4. Lymphatic Metastasis of Virulent Extracellular Bacteria Drives Systemic Infection

Author

Nicola N. Lynskey, Max Pearson, Shiranee Sriskandan, David A. Jackson, Matthew K. Siggins, Louise A. Johnson, Lucy Lamb, Suneale Banerji, Kevin J. Woollard, Claire E. Turner, and Kristin Krohn Huse

Subjects

Innate immune system, Lymphatic system, Bacteremia, Streptococcus pyogenes, Cancer cell, Extracellular, medicine, Lymph, Biology, medicine.disease_cause, medicine.disease, Intracellular, Microbiology

Abstract

Lymphatic vessels carry fluid from tissues back to the bloodstream through filtering lymph nodes that limit infection and restrict passage of pathogens; ability to exploit these conduits is ascribed only to cancer cells and a small number of, principally intracellular, pathogens.

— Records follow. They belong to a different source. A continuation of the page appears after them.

(** One step along a listed edge towards the target. *)
Ltac hop e :=
  eapply (rtc_l _ _ (node_id (destination e)));
  [ exists e; split; [edge_listed | split; reflexivity] | ].

Ltac walk :=
  first [ apply rtc_refl
        | hop latents_edge; walk
        | hop positive_conditioning_edge; walk
        | hop negative_conditioning_edge; walk
        | hop noise_edge; walk
        | hop random_seed_edge; walk
        | hop iterate_seed_edge; walk
        | hop range_iterate_edge; walk
        | hop random_start_edge; walk ].

(** X5. For every configuration every node of the graph leads to the decode
    node along the edges: no node is left out of the pipeline. *)
Theorem buildTextToImageGraph_all_nodes_feed_decode {Slices}
    (state : RootState Slices) :
  all_nodes_feed LATENTS_TO_IMAGE (buildTextToImageGraph noControlNet state).
Proof.
  rewrite build_noControlNet.
  base_cases (generation state); intros k Hk; each_key Hk; cbn [edges]; walk.
Qed.

(** ** What the graph carries from the configuration *)

(** X6. With at least one iteration the graph has exactly one noise node: it
    is stored under the noise id, has the configuration's width and height,
    and carries the explicit seed only for a single iteration without
    randomization.  The edge from its [noise] field to the denoise node's
    [noise] field is the last edge and the only edge into that field. *)
Theorem noise_node_and_wiring {Slices} (state : RootState Slices)
    (k : string) (x : NoiseInvocation)
    (Hiterations : 1 ≤ iterations (generation state)) :
  nodes (buildTextToImageGraph noControlNet state) !! NOISE
    = Some (Noise {| noise_id := NOISE;
                     noise_seed :=
                       if shouldRandomizeSeed (generation state)
                          || (1 <? iterations (generation state))
                       then None else Some (seed (generation state));
                     noise_width := width (generation state);
                     noise_height := height (generation state) |}) ∧
  (nodes (buildTextToImageGraph noControlNet state) !! k = Some (Noise x) →
   k = NOISE) ∧
  last (edges (buildTextToImageGraph noControlNet state))
    = Some (connect NOISE "noise" TEXT_TO_LATENTS "noise") ∧
  edges_into {| node_id := TEXT_TO_LATENTS; field := "noise" |}
             (buildTextToImageGraph noControlNet state)
    = [connect NOISE "noise" TEXT_TO_LATENTS "noise"].
Proof.
  rewrite build_noControlNet. set (g := generation state) in *.
  assert (map_Forall (λ k n, match n with Noise _ => k = NOISE | _ => True end)
            (nodes (buildBaseGraph g))) as Hnoise.
  { base_cases g; each_node; exact I || reflexivity. }
  split_and!; [| intros Hk; exact (Hnoise k _ Hk) | |].
  all: base_cases g; [| | | | lia]; settle_tests g; try reflexivity; node_lookup.
Qed.

Lemma noise_node_and_wiring_witness :
  nodes (buildTextToImageGraph noControlNet (example_state false 5 7)) !! NOISE
    = Some (Noise {| noise_id := "noise"; noise_seed := None;
                     noise_width := 512; noise_height := 512 |}) ∧
  (nodes (buildTextToImageGraph noControlNet (example_state false 5 7)) !! "noise"
     = Some (Noise {| noise_id := "noise"; noise_seed := None;
                      noise_width := 512; noise_height := 512 |}) →
   "noise" = NOISE) ∧
  last (edges (buildTextToImageGraph noControlNet (example_state false 5 7)))
    = Some (connect "noise" "noise" "text_to_latents" "noise") ∧
  edges_into {| node_id := "text_to_latents"; field := "noise" |}
             (buildTextToImageGraph noControlNet (example_state false 5 7))
    = [connect "noise" "noise" "text_to_latents" "noise"].
Proof.
  apply (noise_node_and_wiring (example_state false 5 7) "noise"
           {| noise_id := "noise"; noise_seed := None;
              noise_width := 512; noise_height := 512 |}).
  cbn; lia.
Defined.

Here, we report that Streptococcus pyogenes and other extracellular bacteria rapidly escape a local infection site and enter the blood circulation via the lymphatics, passing through sequential draining lymph nodes, and transiting in inter-nodal efferent lymphatic vessels, not blood vessels. Notably, S. pyogenes remain extracellular within lymphatic vessels and lymph nodes. By subverting innate immune responses to infection foci in lymph nodes, metastatic S. pyogenes replicate and seed intense bacteremia and systemic disease. Our findings identify extracellular lymphatic metastasis as the primary route of bacterial dissemination that provides both a survival niche and a conduit to reach the bloodstream and distant tissues for a range of bacteria.

Published

2019